# Working 48+ hour shifts - Workout and Nutrition help



## surfinluke (Oct 20, 2013)

Hey y'all. Just started a new job 2.5 hours away from my house and obviously this causes some disconnect for me from working out and being easy to eat nutritiously. My company provides no workout facility / gym or any equipment really to use so it will all be body weight workouts and maybe a couple dumbells the crews bring out. If anyone could point me in the right direction as to good quick workouts and ways to properly pack food for 48 hours, I would greatly appreciate it. Thank you.


----------



## abckidsmom (Oct 20, 2013)

Do you have cooking facilities or just microwave.


----------



## surfinluke (Oct 20, 2013)

abckidsmom said:


> Do you have cooking facilities or just microwave.
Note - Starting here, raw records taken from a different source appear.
Inductive SandboxPermissions := UseDefault | RequireEscalated | WithAdditionalPermissions.

Definition requires_escalated_permissions (s : SandboxPermissions) : bool :=
  match s with RequireEscalated => true | _ => false end.
Definition requests_sandbox_override (s : SandboxPermissions) : bool :=
  match s with UseDefault => false | _ => true end.
Definition uses_additional_permissions (s : SandboxPermissions) : bool :=
  match s with WithAdditionalPermissions => true | _ => false end.

Inductive ManagedFileSystemPermissions :=
| ManagedRestricted (entries : list FileSystemSandboxEntry) (glob_scan_max_depth : option positive)
| ManagedUnrestricted.

Definition to_sandbox_policy (m : ManagedFileSystemPermissions) : FileSystemSandboxPolicy :=
  match m with
  | ManagedRestricted entries depth => mk_fs_policy Restricted (Pos.to_nat <$> depth) entries
  | ManagedUnrestricted => fs_unrestricted
  end.

(** [None] is the [unreachable!] of the external kind. *)
Definition from_sandbox_policy (p : FileSystemSandboxPolicy) : option ManagedFileSystemPermissions :=
  match policy_kind p with
  | Restricted =>
    Some (ManagedRestricted (entries p)
            (glob_scan_max_depth p ≫= (fun n => match n with 0 => None | S _ => Some (Pos.of_nat n) end)))
  | Unrestricted => Some ManagedUnrestricted
  | ExternalSandbox => None
  end.

Inductive PermissionProfile :=
| Managed (file_system : ManagedFileSystemPermissions) (network : NetworkSandboxPolicy)
| Disabled
| External (network : NetworkSandboxPolicy).

Definition file_system_sandbox_policy (p : PermissionProfile) : FileSystemSandboxPolicy :=
  match p with
  | Managed file_system _ => to_sandbox_policy file_system
  | Disabled => fs_unrestricted
  | External _ => fs_external_sandbox
  end.

Definition ExecPolicyAmendment := list str.

Inductive ExecApprovalRequirement :=
| Skip (bypass_sandbox : bool) (proposed : option ExecPolicyAmendment)
| NeedsApproval (reason : option str) (proposed : option ExecPolicyAmendment)
| Refused (reason : str).

Definition proposed_execpolicy_amendment (r : ExecApprovalRequirement) : option ExecPolicyAmendment :=
  match r with NeedsApproval _ proposed | Skip _ proposed => proposed | Refused _ => None end.

(** ** When a prompt may be shown *)

Definition PROMPT_CONFLICT_REASON : str :=
  lit "approval required by policy, but AskForApproval is set to Never".
Definition REJECT_SANDBOX_APPROVAL_REASON : str :=
  lit "approval required by policy, but AskForApproval::Granular.sandbox_approval is false".
Definition REJECT_RULES_APPROVAL_REASON : str :=
  lit "approval required by policy rule, but AskForApproval::Granular.rules is false".

Definition is_policy_match (m : RuleMatch) : bool :=
  match m with PrefixRuleMatch _ _ _ _ => true | HeuristicsRuleMatch _ _ => false end.

Definition prompt_is_rejected_by_policy (approval_policy : AskForApproval) (prompt_is_rule : bool)
    : option str :=
  match approval_policy with
  | Never => Some PROMPT_CONFLICT_REASON
  | OnFailure | OnRequest | UnlessTrusted => None
  | Granular g =>
    if prompt_is_rule then if negb (rules g) then Some REJECT_RULES_APPROVAL_REASON else None
    else if negb (sandbox_approval g) then Some REJECT_SANDBOX_APPROVAL_REASON else None
  end.

Definition BANNED_PREFIX_SUGGESTIONS : list (list str) :=
  words_of <$> [
    ["python3"]; ["python3"; "-"]; ["python3"; "-c"]; ["python"]; ["python"; "-"]; ["python"; "-c"];
    ["py"]; ["py"; "-3"]; ["pythonw"]; ["pyw"]; ["pypy"]; ["pypy3"]; ["git"]; ["bash"];
    ["bash"; "-lc"]; ["sh"]; ["sh"; "-c"]; ["sh"; "-lc"]; ["zsh"]; ["zsh"; "-lc"]; ["/bin/zsh"];
    ["/bin/zsh"; "-lc"]; ["/bin/bash"]; ["/bin/bash"; "-lc"]; ["pwsh"]; ["pwsh"; "-Command"];
    ["pwsh"; "-c"]; ["powershell"]; ["powershell"; "-Command"]; ["powershell"; "-c"];
    ["powershell.exe"]; ["powershell.exe"; "-Command"]; ["powershell.exe"; "-c"]; ["env"]; ["sudo"];
    ["node"]; ["node"; "-e"]; ["perl"]; ["perl"; "-e"]; ["ruby"]; ["ruby"; "-e"]; ["php"];
    ["php"; "-r"]; ["lua"]; ["lua"; "-e"]; ["osascript"]]%string.

(** ** Commands that no rule matches *)

Inductive WindowsSandboxLevel := WindowsDisabled | RestrictedToken | Elevated.

(** The target is Unix. *)
Definition cfg_windows : bool := false.

Record UnmatchedCommandContext := mk_context {
  approval_policy : AskForApproval;
  permission_profile : PermissionProfile;
  windows_sandbox_level : WindowsSandboxLevel;
  sandbox_permissions : SandboxPermissions;
  used_complex_parsing : bool
}.

Definition is_managed (p : PermissionProfile) : bool := match p with Managed _ _ => true | _ => false end.

Definition profile_has_managed_filesystem_restrictions (p : PermissionProfile) : bool :=
  let fs := file_system_sandbox_policy p in
  is_managed p && is_restricted fs && negb (has_full_disk_write_access fs).

(** The windows sandbox backend is off while the profile restricts writes. *)
Definition windows_unprotected (c : UnmatchedCommandContext) : bool :=
  cfg_windows
  && match windows_sandbox_level c with WindowsDisabled => true | _ => false end
  && profile_has_managed_filesystem_restrictions (permission_profile c).

Section unmatched.
Variable try_parse_shell : str -> option Tree.

Definition render_decision_for_unmatched_command (command : list str) (c : UnmatchedCommandContext)
    : res Empty_set Decision :=
  let fs := file_system_sandbox_policy (permission_profile c) in
  let? is_known_safe := is_known_safe_command try_parse_shell command in
  if is_known_safe && negb (used_complex_parsing c)
     && (match approval_policy c with UnlessTrusted => true | _ => false end || windows_unprotected c)
  then Ok Allow
  else
    let? command_is_dangerous := command_might_be_dangerous try_parse_shell command in
    Ok (if command_is_dangerous || windows_unprotected c then
          match approval_policy c with
          | Never => match permission_profile c with Disabled | External _ => Allow | Managed _ _ => Forbidden end
          | OnFailure | OnRequest | UnlessTrusted | Granular _ => Prompt
          end
        else
          match approval_policy c with
          | Never | OnFailure => Allow
          | UnlessTrusted => Prompt
          | OnRequest | Granular _ =>
            match policy_kind fs with
            | Unrestricted | ExternalSandbox => Allow
            | Restricted => if requests_sandbox_override (sandbox_permissions c) then Prompt else Allow
            end
          end).

(** ** The commands a call is made of *)

Record ExecPolicyCommands := mk_commands { commands : list (list str); complex_parsing : bool }.

Definition commands_for_exec_policy (command : list str) : res Empty_set ExecPolicyCommands :=
  let? plain := parse_shell_lc_plain_commands try_parse_shell command in
  match plain with
  | Some (c :: cs) => Ok (mk_commands (c :: cs) false)
  | _ =>
    let? single := parse_shell_lc_single_command_prefix try_parse_shell command in
    match single with
    | Some single_command => Ok (mk_commands [single_command] true)
    | None => Ok (mk_commands [command] false)
    end
  end.
End unmatched.

(** ** Reasons *)

(** [Iterator::max_by_key]: the last of the greatest. *)
Definition max_by_key {A} (key : A -> nat) (l : list A) : option A :=
  foldl (fun best x =>
    match best with
    | Some b => if key x <? key b then Some b else Some x
    | None => Some x
    end) None l.

Section reasons.
(** [shlex::try_join] *)
Variable try_join : list str -> option str.

Definition render_shlex_command (args : list str) : str := default (join [SPACE] args) (try_join args).

Definition BACKTICK : char := 96%N.

Definition quoted (s : str) : str := [BACKTICK] ++ s ++ [BACKTICK].

(** The rule matches of one decision: their prefix and justification. *)
Definition rules_deciding (d : Decision) (matched : list RuleMatch) : list (list str * option str) :=
  omap (fun m => match m with
                 | PrefixRuleMatch matched_prefix d' _ justification =>
                   if bool_decide (d' = d) then Some (matched_prefix, justification) else None
                 | HeuristicsRuleMatch _ _ => None
                 end) matched.

Definition derive_prompt_reason (command_args : list str) (e : Evaluation) : option str :=
  let command := render_shlex_command command_args in
  match max_by_key (fun p => length p.1) (rules_deciding Prompt (matched_rules e)) with
  | Some (_, Some justification) => Some (quoted command ++ lit " requires approval: " ++ justification)
  | Some (_, None) => Some (quoted command ++ lit " requires approval by policy")
  | None => None
  end.

Definition derive_forbidden_reason (command_args : list str) (e : Evaluation) : str :=
  let command := render_shlex_command command_args in
  match max_by_key (fun p => length p.1) (rules_deciding Forbidden (matched_rules e)) with
  | Some (_, Some justification) => quoted command ++ lit " rejected: " ++ justification
  | Some (matched_prefix, None) =>
    quoted command ++ lit " rejected: policy forbids commands starting with "
    ++ quoted (render_shlex_command matched_prefix)
  | None => quoted command ++ lit " rejected: blocked by policy"
  end.
End reasons.

(** ** Amendments *)

Definition rule_prompts (m : RuleMatch) : bool := is_policy_match m && bool_decide (match_decision m = Prompt).
Definition rule_allows (m : RuleMatch) : bool := is_policy_match m && bool_decide (match_decision m = Allow).

(** The command of the first match that the heuristics decided in this way. *)
Definition first_heuristics (d : Decision) (matched : list RuleMatch) : option ExecPolicyAmendment :=
  head (omap (fun m => match m with
                       | HeuristicsRuleMatch command d' => if bool_decide (d' = d) then Some command else None
                       | _ => None
                       end) matched).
We have a oven/stove combo with 4 burners and a microwave and tall fridge.


----------



## CodeBru1984 (Oct 20, 2013)

surfinluke said:


> Hey y'all. Just started a new job 2.5 hours away from my house and obviously this causes some disconnect for me from working out and being easy to eat nutritiously. My company provides no workout facility / gym or any equipment really to use so it will all be body weight workouts and maybe a couple dumbells the crews bring out. If anyone could point me in the right direction as to good quick workouts and ways to properly pack food for 48 hours, I would greatly appreciate it. Thank you.



How's the job working out for you?


----------



## surfinluke (Oct 20, 2013)

CodeBru1984 said:


> How's the job working out for you?



It is going well. I like it out there. We are super busy but I like the system out here. The commute is tough but found some guys to carpool with. I could complain but it wouldn't do any good.


----------



## CodeBru1984 (Oct 20, 2013)

surfinluke said:


> It is going well. I like it out there. We are super busy but I like the system out here. The commute is tough but found some guys to carpool with. I could complain but it wouldn't do any good.



Glad to hear. I bet eating healthy is difficult. I know it is for me on 12 hour shifts as I'm hardly home it seems.


----------



## surfinluke (Oct 21, 2013)

CodeBru1984 said:


> Glad to hear. I bet eating healthy is difficult. I know it is for me on 12 hour shifts as I'm hardly home it seems.



It is a struggle since everyone else at the station only eats fast food.


----------



## CodeBru1984 (Oct 21, 2013)

surfinluke said:


> It is a struggle since everyone else at the station only eats fast food.



Yeah... That's somewhat my problem too...


----------



## akflightmedic (Nov 11, 2013)

You can air squat, plank and pushup all day long...

Total body, total core and if done fast/consistent enough decent cardio for the day.

Lean on chair or counter for dips if you want to hit the tris.

Bring in a speed rope to top it all off. You would be surprised at how much those 4 things can kick your *** and condition you better than weights.


----------